RR:C19 Evidence Scale rating by reviewer:
The preprint by Dutcher et al. - “The more symptoms the better? COVID-19 vaccine side effects and long-term neutralizing antibody responses” - reports on the results of a comprehensive and well-designed investigation of symptoms and biometric changes after COVID-19 mRNA vaccination and their correlation with the development of anti-SARS-CoV-2 neutralizing antibodies. The authors report that certain self-reported symptoms (including chills, feeling unwell, tiredness, and headache) as well as objective biometric data (such as increases in skin temperature and heart rate) after the second mRNA vaccine dose were associated with the development of significantly more neutralizing antibodies measured at 1 and 6 months post-vaccination.
In the study by Dutcher et al, convincing data are presented that indicate that certain symptoms experienced by mRNA vaccinees after their second vaccine dose may be associated with the development of higher levels of neutralizing antibodies. Interestingly, neutralizing antibody levels were also positively associated with the number of self-reported symptoms. These data are further supported by objective biometric changes such as greater increases in skin temperature and heart rate measured after the second vaccine dose in study participants with higher levels of neutralizing antibodies. The authors use lentivirus-based pseudovirus neutralization assays that they describe in a separate study by Prather et al. Some more background information on these assays should also be added to this manuscript (plasmids used, type of pseudoviruses). Similarly, anti-SARS-CoV-2 antibody binding assays that were used for participant inclusion/exclusion criteria should be mentioned and briefly described in the methods section. The Oura ring applied for biometric measurements in this study is a smart wearable device that has been used in several recent health and physical activity monitoring studies. The authors could add some discussion on the accuracy of the Oura device for the measured variables. The statistical measurements conducted in this study are appropriate and comprehensive in particular for the biometric measurements, for which three candidate methods of summarizing each set of nightly measurements (heart rate, heart rate variability, and skin temperature) including the 1st percentile, the mean, and the 99th percentile were evaluated.
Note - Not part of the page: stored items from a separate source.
Lemma wp_i2c_fini w (Q : unit -> world vid_ctx -> Prop) :
  0 <= index (vc_video (w_st w)) < 32 -> L_zdev_i2c ∉ w_held w ->
  (forall w' ops, told w w' ops -> ops `sublist_of` slave_writes (index (vc_video (w_st w))) 0 -> Q tt w') ->
  wp zcam_i2c_fini Q w.
Proof using Hbring.
  intros Hi Hlk HQ. unfold zcam_i2c_fini. apply wp_bind, wp_gets. cbn [for_].
  apply wp_bind, wp_bind, wp_array_get. exists 0x10. split; [done |].
  apply wp_bind, wp_slave_write; try done. intros rc1 w1 (k1 & T1 & _) _. apply wp_ret.
  destruct (told_same _ _ _ T1) as [Es Eh].
  apply wp_bind, wp_bind, wp_array_get. exists 0x08. split; [done |].
  rewrite <- Es. apply wp_bind, wp_slave_write; try (done || congruence).
  intros rc2 w2 (k2 & T2 & _) _. apply wp_ret, wp_ret. rewrite Es in T2.
  eapply HQ; [exact (told_trans _ _ _ _ _ T1 T2) |].
  unfold slave_writes, i2c_slave_regs. cbn [map].
  change (?a :: ?b :: []) with ([a] ++ [b]). apply sublist_app; apply sublist_take.
Qed.

(** what a session tells: it is opened, the body runs up to an error if there is
    one, and it is closed, which ignores errors *)
Definition session_told w (rc : Z) w' (ops : list bus_write) : Prop :=
  let i := index (vc_video (w_st w)) in
  exists k closing,
    told w w' (take k (slave_writes i (Z.shiftl I2C_ID_CAM_ISP 1) ++ ops) ++ closing) /\
    (rc = 0 -> (length i2c_slave_regs + length ops <= k)%nat) /\
    closing `sublist_of` slave_writes i 0.

Lemma told_locked l (w v : world vid_ctx) ops :
  told (World (Ev (SpinLock l) 0 :: w_log w) (l :: w_held w) (w_st w)) v ops ->
  told w (World (Ev (SpinUnlock l) 0 :: w_log v) (w_held w) (w_st v)) ops.
Proof. intros (ws & (Hs & Hh & Hw) & D). exists ws. split; [by split | done]. Qed.

Lemma wp_session_ (P : list bus_write -> Prop) body w (Q : Z -> world vid_ctx -> Prop) :
  0 <= index (vc_video (w_st w)) < 32 -> L_zdev ∉ w_held w -> L_zdev_i2c ∉ w_held w -> (exists ops, P ops) ->
  (forall v, w_st v = w_st w -> w_held v = L_zdev :: w_held w ->
     wp body (fun rc v' => exists ops, P ops /\ tries v rc v' ops) v) ->
  (forall rc w' ops, P ops -> session_told w rc w' ops -> Q rc w') ->
  wp (zcam_session_ body) Q w.
Proof using Hbring.
  intros Hi Hl1 Hl2 [ops0 Hops0] Hbody HQ. unfold zcam_session_, zcam_session.
  apply wp_fmap, wp_bind, wp_spin_lock; [done |]. set (u := World _ _ _).
  assert (L_zdev_i2c ∉ w_held u) as Hlu by (subst u; solve_held).
  assert (forall rc v ops, P ops -> tries u rc v (slave_writes (index (vc_video (w_st w)))
      (Z.shiftl I2C_ID_CAM_ISP 1) ++ ops) ->
    wp (zcam_i2c_fini;; spin_unlock L_zdev;; mret (rc, tt)) (fun a v' => Q (fst a) v') v) as Hend.
  { intros rc v ops HP (k & Hk & Hfull). destruct (told_same _ _ _ Hk) as [Es Eh].
    assert (w_st v = w_st w) as Es' by (by rewrite Es).
    apply wp_bind, wp_i2c_fini; [by rewrite Es' | by rewrite Eh |].
    intros v' closing Hc Hsub. destruct (told_same _ _ _ Hc) as [Es2 Eh2].
    apply wp_bind. apply (wp_spin_unlock _ (w_held w)); [by rewrite Eh2, Eh | done |]. apply wp_ret, (HQ _ _ ops HP).
    exists k, closing. rewrite Es' in Hsub. split; [| split; [| exact Hsub]].
    - apply told_locked. by eapply told_trans.
    - intros E. specialize (Hfull E). rewrite length_app in Hfull. exact Hfull. }
  apply wp_bind, wp_i2c_init; [done | done |]. intros rc v Ht. destruct (tries_same _ _ _ _ Ht) as [Es Eh].
  destruct (Z.eqb_spec rc 0) as [->|Hne]; cbn [negb].
  - apply tries_told in Ht; [| done]. apply wp_bind, wp_bind.
    eapply wp_mono; [apply Hbody; [by rewrite Es | by rewrite Eh] |].
    intros rc2 v2 (ops & HP & Ht2). apply wp_ret. apply (Hend _ _ ops HP). by eapply tries_then.
  - apply wp_bind, wp_ret. apply (Hend _ _ ops0 Hops0). by apply tries_stop.
Qed.
End bus.


(** ** Probing ends, on any device

    Code of a session, on a camera whose port has a name: it returns, gives
    back the locks it took and keeps what the session relies on. *)
Definition hci_ok (s : vid_ctx) : Prop :=
  0 <= index (vc_video s) < 32 /\ pixel_clock (caps (vc_video s)) <> 0 /\
  exists m, zdev_video_port_map (vc_zdev s) = Some m /\ index (vc_video s) < Z.of_nat (length m).

Section ends.
Context `{Env} `{ModParams} `{VideoParams} `{CamParams}.
Hypothesis Hbring : zynq_bringup_param = false.
Implicit Types w : world vid_ctx.

Definition ends {A} (m : M vid_ctx A) : Prop := forall w (Q : A -> world vid_ctx -> Prop),
  hci_ok (w_st w) -> L_zdev_i2c ∉ w_held w ->
  (forall a w', w_held w' = w_held w -> hci_ok (w_st w') -> Q a w') -> wp m Q w.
Neutralizing antibodies have been found to be good correlates of protection against symptomatic COVID-19, although efforts to define thresholds of antibody levels required for protection are complicated by differences between individuals in their virus exposure and host factors that impact susceptibility to symptomatic COVID-19. It is therefore unclear if the detected differences in antibody responses between individuals who did or did not experience certain vaccine side effects also translate into different levels of protection as this study did not report on “breakthrough” cases of SARS-CoV-2 infection after vaccination. Very cautious information of the general public is therefore required. The authors suggest that public health messages should be reframed to emphasize that some post-vaccination symptoms may be positive indicators for an effective response to vaccination. In my opinion this needs very careful phrasing to avoid unsettling those who may not experience symptoms after vaccination and I therefore suggest that authors elaborate a bit more on this concern. It is known that the vast majority of individuals irrespective of their reported symptoms produce high neutralizing antibody concentrations after their second vaccine dose.
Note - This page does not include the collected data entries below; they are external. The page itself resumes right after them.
(* ===== verification/Dpc.v ===== *)
(** * Deferred procedure calls of the esd driver (src/esd/src/osif.c)

    The esd driver defers work from interrupts to one kernel thread: a DPC that
    is triggered is linked at the end of a chain, and the thread takes the head
    of the chain, calls its function and looks again.  The chain is built of the
    DPCs themselves, by pointers in a shared heap, and a spin lock protects it.
    The model is a transition system over that heap: what happens between taking
    and releasing the lock is one function, executed at once; everything else
    the thread, the callers and the module do to shared data is a step of its
    own, so that all interleavings of them are runs.  The variant modelled is the
    one of kernels from 2.6.20 ([OSIF_USE_PREEMPT_RT_IMPLEMENTATION]). *)
From stdpp Require Import gmap relations.
From S2P Require Import Prelude EsdApi.

#[local] Set Warnings "-clear-no-such-hyp".

(** ** The chain of DPCs *)
Module Chain.

(** addresses; NULL is 0 *)
Abbreviation ptr := Z (only parsing).
Definition NULL : ptr := 0.

Record OSIF_DPC := Mk_OSIF_DPC {
  next : ptr; linked : Z; running : Z; destroy : Z; func : Z; arg : Z
}.
#[export] Instance OSIF_DPC_eta : Eta OSIF_DPC := fun r =>
  Mk_OSIF_DPC (next r) (linked r) (running r) (destroy r) (func r) (arg r).

(** what the spin lock protects: the head of the chain, and the DPCs *)
Record root := Mk_root { first : ptr; dpcs : gmap ptr OSIF_DPC }.
#[export] Instance root_eta : Eta root := fun r => Mk_root (first r) (dpcs r).


(** a store to a DPC; [None] when there is no DPC at that address *)
Definition store (p : ptr) (f : OSIF_DPC -> OSIF_DPC) (r : root) : option root :=
  d ← dpcs r !! p; Some (r <| dpcs ::= <[p := f d]> |>).

(** osif_dpc_create, when it gets memory: all fields 0 but two *)
Definition osif_dpc_create (f a : Z) : OSIF_DPC := Mk_OSIF_DPC NULL 0 0 0 f a.

(** the loop of osif_dpc_trigger that finds the last DPC *)
Fixpoint last_dpc (fuel : nat) (m : gmap ptr OSIF_DPC) (dpc2 : ptr) : option ptr :=
  d ← m !! dpc2;
  if next d =? NULL then Some dpc2
  else match fuel with
       | O => None
       | S n => last_dpc n m (next d)
       end.

(** osif_dpc_trigger between lock and unlock: the result, and whether the
    thread has to be woken.  [None]: an access outside the DPCs. *)
Definition osif_dpc_trigger (dpc : ptr) (r : root) : option (root * Z * bool) :=
  d ← dpcs r !! dpc;
  if negb (destroy d =? 0) then Some (r, CANIO_ENOENT, false)
  else if linked d =? 0 then
    r1 ← (if first r =? NULL then Some (r <| first := dpc |>)
          else dpc2 ← last_dpc (size (dpcs r)) (dpcs r) (first r);
               store dpc2 (fun d2 => d2 <| next := dpc |>) r);
    r2 ← store dpc (fun d => d <| next := NULL |> <| linked := 1 |>) r1;
    Some (r2, OSIF_SUCCESS, true)
  else Some (r, OSIF_SUCCESS, false).

(** the loop of osif_dpc_destroy that finds the DPC before it *)
Fixpoint unlink_after (fuel : nat) (dpc dpc2 : ptr) (r : root) : option root :=
  if dpc2 =? NULL then Some r
  else
    d2 ← dpcs r !! dpc2;
    if dpc =? next d2 then
      d ← dpcs r !! dpc;
      r1 ← store dpc2 (fun d2 => d2 <| next := next d |>) r;
      store dpc (fun d => d <| next := NULL |>) r1
    else match fuel with
         | O => None
         | S n => unlink_after n dpc (next d2) r
         end.

(** osif_dpc_destroy from its first lock to its wait for the function *)
Definition osif_dpc_destroy (dpc : ptr) (r : root) : option root :=
  r0 ← store dpc (fun d => d <| destroy := 1 |>) r;
  if dpc =? first r0 then
    d ← dpcs r0 !! dpc;
    store dpc (fun d => d <| next := NULL |>) (r0 <| first := next d |>)
  else unlink_after (size (dpcs r0)) dpc (first r0) r0.

(** osif_dpc_thread: take the head of the chain *)
Definition link_out (r : root) : option (ptr * root) :=
  let dpc := first r in
  d ← dpcs r !! dpc;
  r1 ← store dpc (fun d => d <| linked := 0 |> <| running := 1 |>)
         (r <| first := next d |>);
  Some (dpc, r1).

(** osif_dpc_thread, after the call *)
Definition not_running (dpc : ptr) (r : root) : option root :=
  store dpc (fun d => d <| running := 0 |>) r.

(** *** The chain as a list *)

(** [q] are the DPCs met from [p] on, up to [e] *)
Fixpoint segment (m : gmap ptr OSIF_DPC) (p : ptr) (q : list ptr) (e : ptr) : Prop :=
  match q with
  | [] => p = e
  | x :: q' => p = x /\ x <> NULL /\ exists d, m !! x = Some d /\ segment m (next d) q' e
  end.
Key strengths of this study over previously published investigations on correlations of neutralizing antibodies and vaccine side effects are i) careful inclusion and exclusion criteria (e.g. only individuals without anti-Spike antibodies before vaccination and anti-Nucleocapsid antibodies at the 6-month time point were included to avoid confounding data with those from individuals previously infected with SARS-CoV-2), ii) analysis of neutralizing antibodies at later time points (6 months after the 2nd dose) to avoid the ceiling effect of detecting large amounts of antibodies that are produced in the first month after vaccination, iii) inclusion of objective biometric measurements. The authors are aware and discuss the limitations of their study.